Running the Optimization Loop
Cancel Adjacent and Merge Rotations are wrapped in an optimization loop that can run them more than once. Use optimization_iterations to control how many times. The default is 1, matching pre-v1.1 behavior.
# Default: a single optimization pass
transpiled = transpile(qc, backend="IBM")
# Fixed number of iterations
transpiled = transpile(qc, backend="IBM", optimization_iterations=5)
# Iterate until gate count stabilizes (capped by max_iterations, default 1000)
transpiled = transpile(qc, backend="IBM", optimization_iterations=-1)Convergence mode (-1) keeps iterating until the gate count stops decreasing. It is capped at max_iterations (default 1000) to prevent runaway loops on circuits that do not converge cleanly.
Debug Mode
Pass debug_on=True to print per-pass gate counts as the circuit moves through the pipeline. Useful for understanding where gates are being added or removed.

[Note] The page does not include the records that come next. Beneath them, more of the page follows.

(** The walk of a key met for the first time with a scalar value. *)
Lemma Walk_fresh_key (p : tomlParser) (ctx : KeyContext) (k : string)
    (before after : list TomlTree) (value : TomlTree)
    (e : RuleContext * Parsers.FieldType * Value)
    (parent : ptr) (st : list ptr) (node : Node) (m : gmap string ptr) :
  Simple_key ctx = Some k →
  forallb silent before = true →
  forallb silent after = true →
  scalarOf ParseFloat value = Some e →
  stack p = parent :: st →
  heap p !! parent = Some node →
  Type_ node = Parsers.Object →
  Value_ node = VObject m →
  m !! k = None →
  Walk ParseFloat p (RKey_value ctx (before ++ value :: after))
  = Ok (withHeap p
          (<[fresh (dom (heap p)) := valueNode ctx e]>
             (<[parent := setValue node Parsers.Object
                            (VObject (<[k := fresh (dom (heap p))]> m))]> (heap p)))).
Proof.
  intros Hkey Hbefore Hafter Hscalar Hstack Hnode Hty Hval Hk.
  pose proof (fresh_not_live (heap p)) as Hfresh.
  set (new := fresh (dom (heap p))) in *.
  assert (parent ≠ new) as Hne by congruence.
  rewrite Walk_unfold. cbn [enterRule childrenOf exitRule].
  unfold EnterKey_value, parseKey. rewrite Hkey, Hstack. simpl.
  rewrite (getOrCreateNode_simple _ _ _ _ k Hnode Hty Hval), Hk. simpl.
  fold new. unfold deref. rewrite lookup_insert_ne, lookup_insert_eq by done. simpl.
  rewrite WalkAll_app, silent_WalkAll by done. simpl.
  erewrite scalar_Walk by done. unfold storeValue, deref. simpl.
  rewrite lookup_insert_eq. simpl.
  rewrite silent_WalkAll by done. simpl.
  unfold ExitKey_value, withStack, withHeap. simpl. rewrite Hstack. do 2 f_equal.
  rewrite insert_insert_eq, (insert_insert_ne _ parent new) by done.
  by rewrite insert_insert_eq.
Qed.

transpiled = transpile(qc, backend="IBM", debug_on=True)[Tessera] Running pass: BasisTranslationPass | Gates: 6
[Tessera] Finished pass: BasisTranslationPass | Gates: 14
[Tessera] Running pass: LayoutPass | Gates: 14
[Tessera] Finished pass: LayoutPass | Gates: 14
[Tessera] Running pass: BasicSwapRouter | Gates: 14
[Tessera] Finished pass: BasicSwapRouter | Gates: 14
[Tessera] Running pass: BasisTranslationPass | Gates: 14
[Tessera] Finished pass: BasisTranslationPass | Gates: 14
[Tessera] Running pass: RemoveBarriersPass | Gates: 14
[Tessera] Finished pass: RemoveBarriersPass | Gates: 14
[Tessera] Running pass: OptimizationLoopPass | Gates: 14
[Tessera] Running pass: CancelAdjacentPass | Gates: 14
[Tessera] Finished pass: CancelAdjacentPass | Gates: 13
[Tessera] Running pass: MergeRotationsPass | Gates: 13
[Tessera] Finished pass: MergeRotationsPass | Gates: 12
[Tessera] Finished pass: OptimizationLoopPass | Gates: 12The optimization loop wraps its inner passes, so you'll see them logged between the loop's start and finish markers. Each iteration of the loop prints another set of inner-pass logs.